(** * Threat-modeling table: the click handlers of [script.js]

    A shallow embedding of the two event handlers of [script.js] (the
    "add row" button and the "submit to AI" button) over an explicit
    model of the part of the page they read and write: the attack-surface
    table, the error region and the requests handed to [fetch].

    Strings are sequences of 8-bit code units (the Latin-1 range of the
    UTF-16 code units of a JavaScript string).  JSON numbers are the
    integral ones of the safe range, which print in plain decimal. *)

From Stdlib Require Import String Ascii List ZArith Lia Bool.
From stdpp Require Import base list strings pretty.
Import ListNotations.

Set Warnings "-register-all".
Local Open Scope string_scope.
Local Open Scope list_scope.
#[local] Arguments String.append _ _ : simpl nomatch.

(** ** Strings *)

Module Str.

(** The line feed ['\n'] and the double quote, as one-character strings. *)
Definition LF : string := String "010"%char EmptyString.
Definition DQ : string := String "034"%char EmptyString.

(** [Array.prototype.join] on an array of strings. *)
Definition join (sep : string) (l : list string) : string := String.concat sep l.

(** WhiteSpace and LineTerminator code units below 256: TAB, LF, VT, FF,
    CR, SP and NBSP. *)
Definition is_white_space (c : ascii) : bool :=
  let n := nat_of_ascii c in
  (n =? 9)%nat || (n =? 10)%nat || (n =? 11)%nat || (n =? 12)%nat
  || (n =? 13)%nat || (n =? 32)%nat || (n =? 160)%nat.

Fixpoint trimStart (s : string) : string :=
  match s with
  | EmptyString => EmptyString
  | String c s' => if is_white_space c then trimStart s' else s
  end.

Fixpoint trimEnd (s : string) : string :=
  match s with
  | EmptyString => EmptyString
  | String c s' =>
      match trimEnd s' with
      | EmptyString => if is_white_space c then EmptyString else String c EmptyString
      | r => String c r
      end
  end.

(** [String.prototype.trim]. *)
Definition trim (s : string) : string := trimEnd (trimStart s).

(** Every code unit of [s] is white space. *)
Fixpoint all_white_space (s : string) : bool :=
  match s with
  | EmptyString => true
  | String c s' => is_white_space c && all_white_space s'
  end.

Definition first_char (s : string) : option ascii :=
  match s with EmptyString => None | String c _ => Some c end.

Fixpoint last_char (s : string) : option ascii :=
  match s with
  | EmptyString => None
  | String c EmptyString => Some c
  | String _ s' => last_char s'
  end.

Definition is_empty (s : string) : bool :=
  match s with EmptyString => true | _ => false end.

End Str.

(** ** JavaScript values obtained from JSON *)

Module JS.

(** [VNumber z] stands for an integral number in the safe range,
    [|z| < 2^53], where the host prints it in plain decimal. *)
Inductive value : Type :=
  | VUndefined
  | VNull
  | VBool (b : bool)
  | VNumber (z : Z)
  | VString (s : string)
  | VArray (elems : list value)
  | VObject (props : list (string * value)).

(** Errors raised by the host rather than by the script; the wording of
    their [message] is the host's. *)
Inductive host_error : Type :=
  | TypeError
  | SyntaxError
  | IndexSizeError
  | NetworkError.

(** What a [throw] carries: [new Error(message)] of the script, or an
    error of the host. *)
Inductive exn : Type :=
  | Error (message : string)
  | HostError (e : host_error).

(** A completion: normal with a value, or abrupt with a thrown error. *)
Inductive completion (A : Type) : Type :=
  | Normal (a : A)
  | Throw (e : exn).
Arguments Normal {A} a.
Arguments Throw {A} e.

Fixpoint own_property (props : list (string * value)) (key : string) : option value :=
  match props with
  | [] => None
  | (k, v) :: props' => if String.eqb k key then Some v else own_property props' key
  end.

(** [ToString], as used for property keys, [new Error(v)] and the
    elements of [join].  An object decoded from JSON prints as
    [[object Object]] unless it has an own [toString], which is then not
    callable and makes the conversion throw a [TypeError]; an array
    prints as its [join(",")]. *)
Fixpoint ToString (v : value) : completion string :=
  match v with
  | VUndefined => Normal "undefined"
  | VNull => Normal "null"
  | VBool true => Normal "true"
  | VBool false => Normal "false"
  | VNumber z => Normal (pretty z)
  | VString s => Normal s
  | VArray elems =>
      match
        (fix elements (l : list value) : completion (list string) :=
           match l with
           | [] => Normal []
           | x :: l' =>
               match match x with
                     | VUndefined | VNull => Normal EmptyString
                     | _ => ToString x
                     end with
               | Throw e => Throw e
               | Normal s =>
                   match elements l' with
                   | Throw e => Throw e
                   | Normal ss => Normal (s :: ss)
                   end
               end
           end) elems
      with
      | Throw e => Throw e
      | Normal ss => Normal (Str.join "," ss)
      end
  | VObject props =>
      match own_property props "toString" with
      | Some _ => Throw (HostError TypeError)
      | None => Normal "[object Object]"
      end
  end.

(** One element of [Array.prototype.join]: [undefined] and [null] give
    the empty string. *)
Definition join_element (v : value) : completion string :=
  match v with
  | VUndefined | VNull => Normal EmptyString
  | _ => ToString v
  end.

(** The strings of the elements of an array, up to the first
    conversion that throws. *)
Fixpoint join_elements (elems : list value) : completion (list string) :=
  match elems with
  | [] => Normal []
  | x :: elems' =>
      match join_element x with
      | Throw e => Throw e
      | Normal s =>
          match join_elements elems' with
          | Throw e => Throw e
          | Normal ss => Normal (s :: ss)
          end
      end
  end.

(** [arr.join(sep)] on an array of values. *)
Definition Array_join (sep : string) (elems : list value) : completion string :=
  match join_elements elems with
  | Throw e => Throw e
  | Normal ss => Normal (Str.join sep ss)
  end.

==

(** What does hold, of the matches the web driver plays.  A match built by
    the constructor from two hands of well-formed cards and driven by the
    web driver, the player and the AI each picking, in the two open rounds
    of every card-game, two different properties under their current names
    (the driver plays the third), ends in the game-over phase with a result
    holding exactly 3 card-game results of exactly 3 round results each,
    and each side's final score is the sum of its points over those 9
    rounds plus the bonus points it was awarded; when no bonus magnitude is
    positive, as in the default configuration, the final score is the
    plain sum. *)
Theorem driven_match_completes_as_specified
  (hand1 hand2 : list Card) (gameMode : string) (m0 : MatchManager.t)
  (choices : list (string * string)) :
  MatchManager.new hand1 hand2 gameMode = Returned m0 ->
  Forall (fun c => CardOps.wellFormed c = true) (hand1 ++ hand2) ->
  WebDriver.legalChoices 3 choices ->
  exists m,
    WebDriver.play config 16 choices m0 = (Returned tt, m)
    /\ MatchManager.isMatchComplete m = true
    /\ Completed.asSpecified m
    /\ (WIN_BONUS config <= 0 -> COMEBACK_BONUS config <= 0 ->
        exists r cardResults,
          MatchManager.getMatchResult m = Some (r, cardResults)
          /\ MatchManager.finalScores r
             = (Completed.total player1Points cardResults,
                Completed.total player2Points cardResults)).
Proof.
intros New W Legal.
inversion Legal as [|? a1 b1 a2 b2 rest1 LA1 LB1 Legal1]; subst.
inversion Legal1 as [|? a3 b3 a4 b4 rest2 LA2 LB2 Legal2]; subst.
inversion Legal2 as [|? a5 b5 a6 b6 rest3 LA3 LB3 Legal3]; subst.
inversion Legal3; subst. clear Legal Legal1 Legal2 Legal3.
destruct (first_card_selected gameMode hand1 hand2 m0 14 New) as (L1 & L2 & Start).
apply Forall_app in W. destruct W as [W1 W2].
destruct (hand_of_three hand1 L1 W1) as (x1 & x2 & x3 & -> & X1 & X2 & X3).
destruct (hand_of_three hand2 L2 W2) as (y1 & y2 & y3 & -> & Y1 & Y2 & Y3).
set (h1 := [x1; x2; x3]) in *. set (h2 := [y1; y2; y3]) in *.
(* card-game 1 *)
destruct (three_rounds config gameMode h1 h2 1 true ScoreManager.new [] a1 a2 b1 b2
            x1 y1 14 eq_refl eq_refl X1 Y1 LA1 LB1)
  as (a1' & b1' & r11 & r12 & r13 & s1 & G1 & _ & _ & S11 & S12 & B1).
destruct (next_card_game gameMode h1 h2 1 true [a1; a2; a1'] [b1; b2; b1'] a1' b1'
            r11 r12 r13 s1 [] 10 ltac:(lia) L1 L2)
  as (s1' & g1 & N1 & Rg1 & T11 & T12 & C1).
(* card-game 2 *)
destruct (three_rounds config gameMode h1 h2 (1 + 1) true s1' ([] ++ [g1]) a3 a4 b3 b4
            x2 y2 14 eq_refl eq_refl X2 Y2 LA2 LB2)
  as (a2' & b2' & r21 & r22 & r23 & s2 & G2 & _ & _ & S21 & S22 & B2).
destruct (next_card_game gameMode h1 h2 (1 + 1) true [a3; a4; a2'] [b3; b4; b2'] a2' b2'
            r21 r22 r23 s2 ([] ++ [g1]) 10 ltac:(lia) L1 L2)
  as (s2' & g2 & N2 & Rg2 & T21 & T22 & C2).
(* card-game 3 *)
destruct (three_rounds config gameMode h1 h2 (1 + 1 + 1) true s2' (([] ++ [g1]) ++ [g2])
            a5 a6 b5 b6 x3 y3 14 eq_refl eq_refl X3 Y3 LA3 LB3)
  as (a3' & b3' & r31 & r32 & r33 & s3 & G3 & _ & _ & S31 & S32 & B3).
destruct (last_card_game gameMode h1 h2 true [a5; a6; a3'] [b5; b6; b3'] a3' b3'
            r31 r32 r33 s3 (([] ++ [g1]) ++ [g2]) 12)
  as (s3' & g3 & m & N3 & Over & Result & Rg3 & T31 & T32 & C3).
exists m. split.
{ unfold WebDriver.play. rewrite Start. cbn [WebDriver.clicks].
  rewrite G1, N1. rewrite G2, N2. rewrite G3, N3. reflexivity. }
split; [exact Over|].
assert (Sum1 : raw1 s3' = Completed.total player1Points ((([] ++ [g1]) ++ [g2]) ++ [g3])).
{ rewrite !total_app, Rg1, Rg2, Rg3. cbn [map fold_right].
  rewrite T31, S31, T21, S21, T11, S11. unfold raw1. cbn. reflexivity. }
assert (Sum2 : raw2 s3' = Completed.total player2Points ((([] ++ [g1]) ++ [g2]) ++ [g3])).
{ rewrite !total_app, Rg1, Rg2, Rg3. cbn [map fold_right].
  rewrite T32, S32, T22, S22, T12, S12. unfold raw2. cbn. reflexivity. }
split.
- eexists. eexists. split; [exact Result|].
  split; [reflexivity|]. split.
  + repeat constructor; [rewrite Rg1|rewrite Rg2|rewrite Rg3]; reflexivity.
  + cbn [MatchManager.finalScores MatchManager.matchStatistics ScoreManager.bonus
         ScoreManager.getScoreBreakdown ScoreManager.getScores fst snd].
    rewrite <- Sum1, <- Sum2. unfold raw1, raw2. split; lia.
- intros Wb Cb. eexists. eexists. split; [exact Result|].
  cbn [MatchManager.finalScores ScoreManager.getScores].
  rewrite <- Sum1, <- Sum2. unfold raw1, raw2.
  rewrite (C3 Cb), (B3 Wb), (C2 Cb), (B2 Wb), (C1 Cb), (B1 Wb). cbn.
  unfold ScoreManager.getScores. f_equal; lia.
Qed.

--

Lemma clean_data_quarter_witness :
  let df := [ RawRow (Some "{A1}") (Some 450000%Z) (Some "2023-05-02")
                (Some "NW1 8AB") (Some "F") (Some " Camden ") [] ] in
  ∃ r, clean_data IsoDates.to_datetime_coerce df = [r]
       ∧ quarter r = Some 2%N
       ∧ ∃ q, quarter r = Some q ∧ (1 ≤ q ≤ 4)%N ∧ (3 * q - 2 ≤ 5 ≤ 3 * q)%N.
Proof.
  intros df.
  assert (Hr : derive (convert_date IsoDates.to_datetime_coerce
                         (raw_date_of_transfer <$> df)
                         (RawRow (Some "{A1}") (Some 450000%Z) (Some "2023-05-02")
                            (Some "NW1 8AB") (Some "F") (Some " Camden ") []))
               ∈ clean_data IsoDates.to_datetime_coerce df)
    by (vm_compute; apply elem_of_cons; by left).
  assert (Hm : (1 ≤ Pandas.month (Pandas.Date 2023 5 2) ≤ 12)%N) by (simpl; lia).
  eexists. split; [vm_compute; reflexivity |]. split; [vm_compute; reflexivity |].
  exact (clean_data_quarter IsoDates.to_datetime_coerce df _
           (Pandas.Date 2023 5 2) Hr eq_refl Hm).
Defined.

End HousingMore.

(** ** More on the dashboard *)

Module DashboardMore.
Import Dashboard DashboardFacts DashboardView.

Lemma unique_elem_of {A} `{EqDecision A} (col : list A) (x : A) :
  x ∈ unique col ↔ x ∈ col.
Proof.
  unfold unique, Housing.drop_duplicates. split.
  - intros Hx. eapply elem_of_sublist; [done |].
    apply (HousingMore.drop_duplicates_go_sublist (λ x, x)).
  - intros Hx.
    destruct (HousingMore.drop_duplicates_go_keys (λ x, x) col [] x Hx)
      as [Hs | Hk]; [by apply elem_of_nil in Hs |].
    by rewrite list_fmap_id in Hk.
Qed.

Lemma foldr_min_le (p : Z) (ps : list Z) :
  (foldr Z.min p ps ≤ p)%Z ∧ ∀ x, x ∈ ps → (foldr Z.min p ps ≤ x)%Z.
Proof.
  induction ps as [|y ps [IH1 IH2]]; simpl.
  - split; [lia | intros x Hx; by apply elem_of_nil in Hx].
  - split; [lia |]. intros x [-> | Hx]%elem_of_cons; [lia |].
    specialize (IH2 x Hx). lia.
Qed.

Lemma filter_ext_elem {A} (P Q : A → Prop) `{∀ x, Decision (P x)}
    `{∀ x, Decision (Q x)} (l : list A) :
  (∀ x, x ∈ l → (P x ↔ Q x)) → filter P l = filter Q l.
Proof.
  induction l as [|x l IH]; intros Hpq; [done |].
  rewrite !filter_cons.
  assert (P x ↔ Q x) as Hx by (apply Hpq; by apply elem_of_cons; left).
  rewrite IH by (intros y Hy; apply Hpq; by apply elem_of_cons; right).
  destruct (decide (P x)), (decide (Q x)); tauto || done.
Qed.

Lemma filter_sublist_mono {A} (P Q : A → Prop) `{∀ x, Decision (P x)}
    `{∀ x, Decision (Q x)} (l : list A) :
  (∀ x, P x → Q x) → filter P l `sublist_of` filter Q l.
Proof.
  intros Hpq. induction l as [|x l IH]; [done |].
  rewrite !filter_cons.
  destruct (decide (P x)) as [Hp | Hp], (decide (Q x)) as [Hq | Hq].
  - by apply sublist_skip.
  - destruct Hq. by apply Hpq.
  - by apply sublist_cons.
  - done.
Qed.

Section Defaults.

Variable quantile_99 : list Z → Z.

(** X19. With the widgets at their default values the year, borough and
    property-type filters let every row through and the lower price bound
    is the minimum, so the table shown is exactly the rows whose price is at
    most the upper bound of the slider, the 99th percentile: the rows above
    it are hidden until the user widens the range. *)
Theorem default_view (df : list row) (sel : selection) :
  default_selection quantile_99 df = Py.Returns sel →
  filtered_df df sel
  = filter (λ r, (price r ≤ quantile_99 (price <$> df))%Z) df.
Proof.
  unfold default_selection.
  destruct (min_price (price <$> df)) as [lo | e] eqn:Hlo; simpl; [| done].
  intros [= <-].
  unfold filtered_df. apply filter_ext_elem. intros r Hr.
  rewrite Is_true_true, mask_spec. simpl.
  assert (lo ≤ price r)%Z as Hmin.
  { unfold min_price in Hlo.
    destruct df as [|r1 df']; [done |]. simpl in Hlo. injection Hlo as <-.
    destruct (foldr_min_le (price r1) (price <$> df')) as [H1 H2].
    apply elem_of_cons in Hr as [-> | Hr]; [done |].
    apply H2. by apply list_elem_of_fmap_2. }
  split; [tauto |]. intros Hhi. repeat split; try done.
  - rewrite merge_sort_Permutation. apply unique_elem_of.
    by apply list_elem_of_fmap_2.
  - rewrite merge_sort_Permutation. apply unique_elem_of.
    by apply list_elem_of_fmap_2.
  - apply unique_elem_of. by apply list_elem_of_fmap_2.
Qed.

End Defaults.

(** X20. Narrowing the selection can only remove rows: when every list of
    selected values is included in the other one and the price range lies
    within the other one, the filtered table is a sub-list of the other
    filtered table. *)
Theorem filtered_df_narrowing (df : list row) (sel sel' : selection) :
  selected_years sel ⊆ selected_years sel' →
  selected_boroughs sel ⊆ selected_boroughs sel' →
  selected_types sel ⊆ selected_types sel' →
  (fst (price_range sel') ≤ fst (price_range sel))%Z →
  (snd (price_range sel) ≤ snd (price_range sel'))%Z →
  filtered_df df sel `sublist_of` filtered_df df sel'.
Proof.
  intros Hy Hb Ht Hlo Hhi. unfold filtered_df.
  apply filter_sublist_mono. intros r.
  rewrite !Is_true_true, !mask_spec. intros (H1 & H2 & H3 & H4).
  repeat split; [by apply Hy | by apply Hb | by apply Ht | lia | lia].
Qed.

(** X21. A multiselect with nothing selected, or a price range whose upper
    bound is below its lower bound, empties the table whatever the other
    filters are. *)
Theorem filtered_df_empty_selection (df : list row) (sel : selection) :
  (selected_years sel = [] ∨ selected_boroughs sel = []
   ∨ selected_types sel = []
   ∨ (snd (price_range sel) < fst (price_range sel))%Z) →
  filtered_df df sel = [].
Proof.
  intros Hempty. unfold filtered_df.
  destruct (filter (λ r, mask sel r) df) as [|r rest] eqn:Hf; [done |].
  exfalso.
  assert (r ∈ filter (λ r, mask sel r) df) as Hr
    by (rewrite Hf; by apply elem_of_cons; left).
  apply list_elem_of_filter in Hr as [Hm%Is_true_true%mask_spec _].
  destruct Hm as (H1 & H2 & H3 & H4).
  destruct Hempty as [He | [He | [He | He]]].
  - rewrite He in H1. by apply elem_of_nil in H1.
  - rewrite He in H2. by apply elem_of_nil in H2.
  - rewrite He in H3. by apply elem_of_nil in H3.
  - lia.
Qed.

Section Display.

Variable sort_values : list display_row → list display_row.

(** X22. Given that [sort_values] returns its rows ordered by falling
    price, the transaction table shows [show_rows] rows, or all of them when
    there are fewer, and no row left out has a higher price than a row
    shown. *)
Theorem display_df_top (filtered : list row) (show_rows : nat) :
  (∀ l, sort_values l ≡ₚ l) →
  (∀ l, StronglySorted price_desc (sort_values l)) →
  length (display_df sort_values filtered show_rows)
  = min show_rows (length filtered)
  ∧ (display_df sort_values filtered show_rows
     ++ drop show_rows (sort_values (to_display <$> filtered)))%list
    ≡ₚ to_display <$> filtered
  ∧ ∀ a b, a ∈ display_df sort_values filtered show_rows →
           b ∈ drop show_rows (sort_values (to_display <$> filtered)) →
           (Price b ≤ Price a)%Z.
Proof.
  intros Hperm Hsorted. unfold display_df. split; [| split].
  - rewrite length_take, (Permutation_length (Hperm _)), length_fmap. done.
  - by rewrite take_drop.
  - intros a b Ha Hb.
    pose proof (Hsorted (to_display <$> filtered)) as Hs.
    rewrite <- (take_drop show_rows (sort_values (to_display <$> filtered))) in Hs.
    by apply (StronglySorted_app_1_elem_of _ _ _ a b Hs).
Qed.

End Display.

Exercise details:
From the listing above, output exactly the run of lines that starts with the line containing "Import Dashboard DashboardFacts" and ends with the line containing "(** X19. With".

Task response:
Import Dashboard DashboardFacts DashboardView.

Lemma unique_elem_of {A} `{EqDecision A} (col : list A) (x : A) :
  x ∈ unique col ↔ x ∈ col.
Proof.
  unfold unique, Housing.drop_duplicates. split.
  - intros Hx. eapply elem_of_sublist; [done |].
    apply (HousingMore.drop_duplicates_go_sublist (λ x, x)).
  - intros Hx.
    destruct (HousingMore.drop_duplicates_go_keys (λ x, x) col [] x Hx)
      as [Hs | Hk]; [by apply elem_of_nil in Hs |].
    by rewrite list_fmap_id in Hk.
Qed.

Lemma foldr_min_le (p : Z) (ps : list Z) :
  (foldr Z.min p ps ≤ p)%Z ∧ ∀ x, x ∈ ps → (foldr Z.min p ps ≤ x)%Z.
Proof.
  induction ps as [|y ps [IH1 IH2]]; simpl.
  - split; [lia | intros x Hx; by apply elem_of_nil in Hx].
  - split; [lia |]. intros x [-> | Hx]%elem_of_cons; [lia |].
    specialize (IH2 x Hx). lia.
Qed.

Lemma filter_ext_elem {A} (P Q : A → Prop) `{∀ x, Decision (P x)}
    `{∀ x, Decision (Q x)} (l : list A) :
  (∀ x, x ∈ l → (P x ↔ Q x)) → filter P l = filter Q l.
Proof.
  induction l as [|x l IH]; intros Hpq; [done |].
  rewrite !filter_cons.
  assert (P x ↔ Q x) as Hx by (apply Hpq; by apply elem_of_cons; left).
  rewrite IH by (intros y Hy; apply Hpq; by apply elem_of_cons; right).
  destruct (decide (P x)), (decide (Q x)); tauto || done.
Qed.

Lemma filter_sublist_mono {A} (P Q : A → Prop) `{∀ x, Decision (P x)}
    `{∀ x, Decision (Q x)} (l : list A) :
  (∀ x, P x → Q x) → filter P l `sublist_of` filter Q l.
Proof.
  intros Hpq. induction l as [|x l IH]; [done |].
  rewrite !filter_cons.
  destruct (decide (P x)) as [Hp | Hp], (decide (Q x)) as [Hq | Hq].
  - by apply sublist_skip.
  - destruct Hq. by apply Hpq.
  - by apply sublist_cons.
  - done.
Qed.

Section Defaults.

Variable quantile_99 : list Z → Z.

(** X19. With the widgets at their default values the year, borough and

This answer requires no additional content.